Nature is not thriving in Newcastle. Just last year, the city lost its last breeding population of red squirrels from Havannah Nature Reserve. Now the last habitat for Brown Hare - in Newcastle Great Park - will be lost to a huge housing development. Both Havannah Nature Reserve and Gosforth Park Nature Reserve are threatened by housing estates and almost 3,000 houses are proposed for the outer west, at Callerton, which will drastically increase the likelihood of flooding around the Ouseburn and see further loss of wildlife habitat. None of this will resolve the affordability crisis. But it will fuel the biodiversity crisis. The default position to put profit and endless growth before people and planet must end.
As unprecedented numbers of unnecessary housing developments rip into Newcastle’s green fields, soils that support innumerable invertebrates and have taken years to form are devastated, trees and hedgerows are torn out and roads and car parks pave over the arable land that we should be using to grow local, healthy food. Grassland, soils, trees and hedgerows all store carbon and give us a cleaner, greener and healthier environment to live and work in. Now, more than ever, it’s vital to preserve all of this. But the broken promises of planners and developers; the diggers and scaffolding jutting blasphemously into increasingly bleak horizons and the continuing loss of Green Belt are all stark reminders of the lack of true commitment to nature conservation. The devastating losses in farmland birds, small mammals and invertebrates are testament to this.

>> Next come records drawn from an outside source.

(* ===== verification/CacheMiddleware.v ===== *)
(** * The response cache at work: [internal/server/cache_middleware.go],
    [cache_middleware_lease.go], [cache_response_writer.go],
    [cache_inflight.go], and the lookups of [cache_variant.go]

    A request is answered from a stored response, from a fetch another request
    is already making, or by a fetch of its own whose response is kept on the
    way past.  The store is used through an interface ([CacheStore]); the
    in-process store is an instance of it.  Requests and background refreshes
    are tasks of a transition system: one step is one critical section, one
    store operation or one event of the target's response, so they interleave
    as goroutines do.  Logging and metrics are left out.

    A handler below that panics (the reverse proxy aborts a response it can no
    longer copy) unwinds through the deferred settle: [cs_aborted].  Nothing
    recovers the panic of a background refresh, which takes the process down:
    [crashed]. *)
From S2P Require Import Prelude GoStrings Http Compression CachePolicy CacheStoreMemory.

(** ** The store the middleware talks to *)

Class CacheStore (S : Type) := {
  cs_get : Z → string → S → S * option CacheEntry;
  cs_set : Z → string → CacheEntry → S → S }.

(** What the middleware relies on: a store answers with something it holds,
    and holds only what was set under that key. *)
Class CacheStoreLaws (S : Type) `{!CacheStore S} := {
  cs_holds : S → string → CacheEntry → Prop;
  cs_get_holds : ∀ now k s e, (cs_get now k s).2 = Some e → cs_holds s k e;
  cs_get_keeps : ∀ now k s k' e, cs_holds (cs_get now k s).1 k' e → cs_holds s k' e;
  cs_set_adds : ∀ now k e s k' e',
    cs_holds (cs_set now k e s) k' e' → (k' = k ∧ e' = e) ∨ cs_holds s k' e' }.

(** ** The response on its way past *)

Definition cacheStatusHit : string := "HIT".
Definition cacheStatusMiss : string := "MISS".
Definition cacheStatusStale : string := "STALE".

Definition hopByHopHeaders : list string :=
  ["Connection"; "Keep-Alive"; "Proxy-Authenticate"; "Proxy-Authorization"; "Proxy-Connection";
   "TE"; "Trailer"; "Transfer-Encoding"; "Upgrade"].

Definition storableHeader (h : gmap string (list string)) : gmap string (list string) :=
  foldl hdr_del h (hopByHopHeaders ++ ["Age"; "Content-Length"; "X-Cache"]).

Definition parseAgeHeader (value : string) : Z :=
  if String.eqb value "" then 0
  else match ParseInt value with
       | Some seconds => if seconds <? 0 then 0 else wrap64 (seconds * second)
       | None => 0
       end.

Record cachingResponseWriter := mkCRW {
  cwInner : ResponseWriter;
  cwOptions : CacheOptions;
  cwStatus : string;                  (** the [X-Cache] label *)
  bodyExpected : bool;
  statusCode : Z;
  wroteHeader : bool;
  cwReleased : bool;
  cwHijacked : bool;
  capturing : bool;
  refusal : option cacheRefusal;
  refusalDetail : string;
  cwBody : string;
  cwHeader : gmap string (list string);
  initialAge : Z;
  policy : cachePolicy }.

Definition newRecorder (inner : ResponseWriter) (co : CacheOptions) (r : Request)
  : cachingResponseWriter :=
  mkCRW inner co cacheStatusMiss (negb (String.eqb (Method r) MethodHead)) 0 false false false
    false None "" "" ∅ 0 (mkPolicy 0 0 []).

Definition with_inner (w : ResponseWriter) (c : cachingResponseWriter) : cachingResponseWriter :=
  mkCRW w (cwOptions c) (cwStatus c) (bodyExpected c) (statusCode c) (wroteHeader c)
    (cwReleased c) (cwHijacked c) (capturing c) (refusal c) (refusalDetail c) (cwBody c)
    (cwHeader c) (initialAge c) (policy c).

(** [refuse], and the [release] it ends with: [cwReleased] turning true is the
    moment [onUnstorable] fires. *)
Definition refuse (reason : cacheRefusal) (c : cachingResponseWriter) : cachingResponseWriter :=
  mkCRW (cwInner c) (cwOptions c) (cwStatus c) (bodyExpected c) (statusCode c) (wroteHeader c)
    true (cwHijacked c) false
    (match refusal c with None => Some reason | r => r end) (refusalDetail c) "" ∅
    (initialAge c) (policy c).

Definition decide_storable (c : cachingResponseWriter) : cachingResponseWriter :=
  let h := rwHeader (cwInner c) in
  match responseIsStorable (cwOptions c) (statusCode c) h with
  | Err (reason, detail) =>
      refuse reason
        (mkCRW (cwInner c) (cwOptions c) (cwStatus c) (bodyExpected c) (statusCode c)
           (wroteHeader c) (cwReleased c) (cwHijacked c) (capturing c) (refusal c) detail
           (cwBody c) (cwHeader c) (initialAge c) (policy c))
  | Ok p =>
      if negb (bodyExpected c) then
        refuse cacheRefusalHeadRequest
          (mkCRW (cwInner c) (cwOptions c) (cwStatus c) (bodyExpected c) (statusCode c)
             (wroteHeader c) (cwReleased c) (cwHijacked c) (capturing c) (refusal c) ""
             (cwBody c) (cwHeader c) (initialAge c) (policy c))
      else
        mkCRW (cwInner c) (cwOptions c) (cwStatus c) (bodyExpected c) (statusCode c)
          (wroteHeader c) (cwReleased c) (cwHijacked c) true (refusal c) (refusalDetail c)
          (cwBody c) (storableHeader h) (parseAgeHeader (hdr_get h "Age")) p
  end.

(** The state [WriteHeader] decides on: the status noted, the label set. *)
Definition crwOpened (code : Z) (c : cachingResponseWriter) : cachingResponseWriter :=
  mkCRW (rw_set_header (hdr_set (rwHeader (cwInner c)) "X-Cache" (cwStatus c)) (cwInner c))
    (cwOptions c) (cwStatus c) (bodyExpected c) code true (cwReleased c) (cwHijacked c)
    (capturing c) (refusal c) (refusalDetail c) (cwBody c) (cwHeader c) (initialAge c) (policy c).

Definition crwWriteHeader (code : Z) (c : cachingResponseWriter) : cachingResponseWriter :=
  if wroteHeader c then c
  else let c := decide_storable (crwOpened code c) in
       with_inner (WriteHeader code (cwInner c)) c.

Definition crwWrite (data : string) (c : cachingResponseWriter) : cachingResponseWriter :=
  let c := if wroteHeader c then c else crwWriteHeader 200 c in
  let c :=
    if capturing c then
      if maxBodySize (cwOptions c) <? str_len (cwBody c) + str_len data
      then refuse cacheRefusalTooLarge c
      else mkCRW (cwInner c) (cwOptions c) (cwStatus c) (bodyExpected c) (statusCode c)
             (wroteHeader c) (cwReleased c) (cwHijacked c) (capturing c) (refusal c)
             (refusalDetail c) (cwBody c +:+ data) (cwHeader c) (initialAge c) (policy c)
    else c in
  with_inner (WriteBody data (cwInner c)) c.

Definition crwFlush (c : cachingResponseWriter) : cachingResponseWriter :=
  if cwHijacked c then c else with_inner (FlushRW (cwInner c)) c.

(** [Hijack] on a connection that supports it. *)
Definition crwHijack (c : cachingResponseWriter) : cachingResponseWriter :=
  refuse cacheRefusalHijacked
    (mkCRW (cwInner c) (cwOptions c) (cwStatus c) (bodyExpected c) (statusCode c)
       (wroteHeader c) (cwReleased c) true (capturing c) (refusal c) (refusalDetail c)
       (cwBody c) (cwHeader c) (initialAge c) (policy c)).

Definition crwFinish (c : cachingResponseWriter) : cachingResponseWriter :=
  if cwHijacked c then c else if wroteHeader c then c else crwWriteHeader 200 c.

(** What the handler below does to the response: it edits the header map,
    writes, flushes, or takes the connection over. *)
Inductive upstream_event :=
| UHeader (h : gmap string (list string))
| UWriteHeader (code : Z)
| UWrite (data : string)
| UFlush
| UHijack.

Definition crw_event (c : cachingResponseWriter) (ev : upstream_event) : cachingResponseWriter :=
  match ev with
  | UHeader h => with_inner (rw_set_header h (cwInner c)) c
  | UWriteHeader code => crwWriteHeader code c
  | UWrite data => crwWrite data c
  | UFlush => crwFlush c
  | UHijack => crwHijack c
  end.

Section middleware.
Context `{F64 : Float64} (sha256_hex : string → string).

Definition crwEntry (service primary : string) (r : Request) (now : Z) (c : cachingResponseWriter)
  : option CacheEntry :=
  if negb (capturing c) then None
  else Some (mkCacheEntry service (URLPath r) (varyOn (policy c))
               (match varyOn (policy c) with
                | [] => ""
                | vary => variantKeyFor sha256_hex primary vary r
                end) [] (statusCode c) (cwHeader c) (cwBody c) now (initialAge c)
               (freshFor (policy c)) (polStale (policy c))).

(** ** Lookups *)

Record cacheLookup := mkLookup {
  primary : string;
  variant : string;
  lindex : option CacheEntry }.

Definition newCacheLookup (p : string) : cacheLookup := mkLookup p p None.

Definition following (index : CacheEntry) (r : Request) (l : cacheLookup) : cacheLookup :=
  mkLookup (primary l) (variantKeyFor sha256_hex (primary l) (VaryOn index) r) (Some index).

(** ** Collapsing concurrent work

    A call is a number; it is settled once, with the entry to answer from or
    with nothing.  [inflightCall.done] is closed exactly when it is settled. *)
Record inflightGroup := mkInflight {
  calls : gmap string nat;
  settled : gmap nat (option CacheEntry);
  nextCall : nat }.

Definition newInflightGroup : inflightGroup := mkInflight ∅ ∅ 0.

Access to nature is essential for physical health and mental wellbeing. We owe it to ourselves - and the next generation - to look after our green space and wildlife; to fight the unjust systems that profit from exploiting nature. We all need to act locally, to make a difference globally.
Are there any particular changes you are involved in supporting or pleased to see happening this year?
We are pleased to see that the North East Community Forest has been given the green light and we very much hope that Newcastle will benefit from this in the coming months and years. But it’s important to remember that tree planting is not a panacea for all the ecological woes that have been - and are continuing to be - inflicted on Earth’s fragile ecosystems. After years of campaigning, we are pleased to finally see grass verges in the city being managed for nature and we look forward to seeing how the Council will engage with communities around this.
We are also looking forward to Newcastle City Council publishing its Green Infrastructure and Open Space Strategy as well as its new Biodiversity Action Plan. Of course, policies don’t always translate into practice: there is no point in having policies if they are just going to be ignored so we want to see a concerted effort to adhere to these policies, for the benefit of the city's wildlife and green space.
We will continue to call on the Freemen of Newcastle and Newcastle City Council to manage the Town Moor in a more ecologically sensitive manner and to work with other groups in the city, such as the Natural History Society of Northumbria and Wild West End to protect and enhance biodiversity and to raise public awareness around the need to protect our wildlife sites and nature reserves.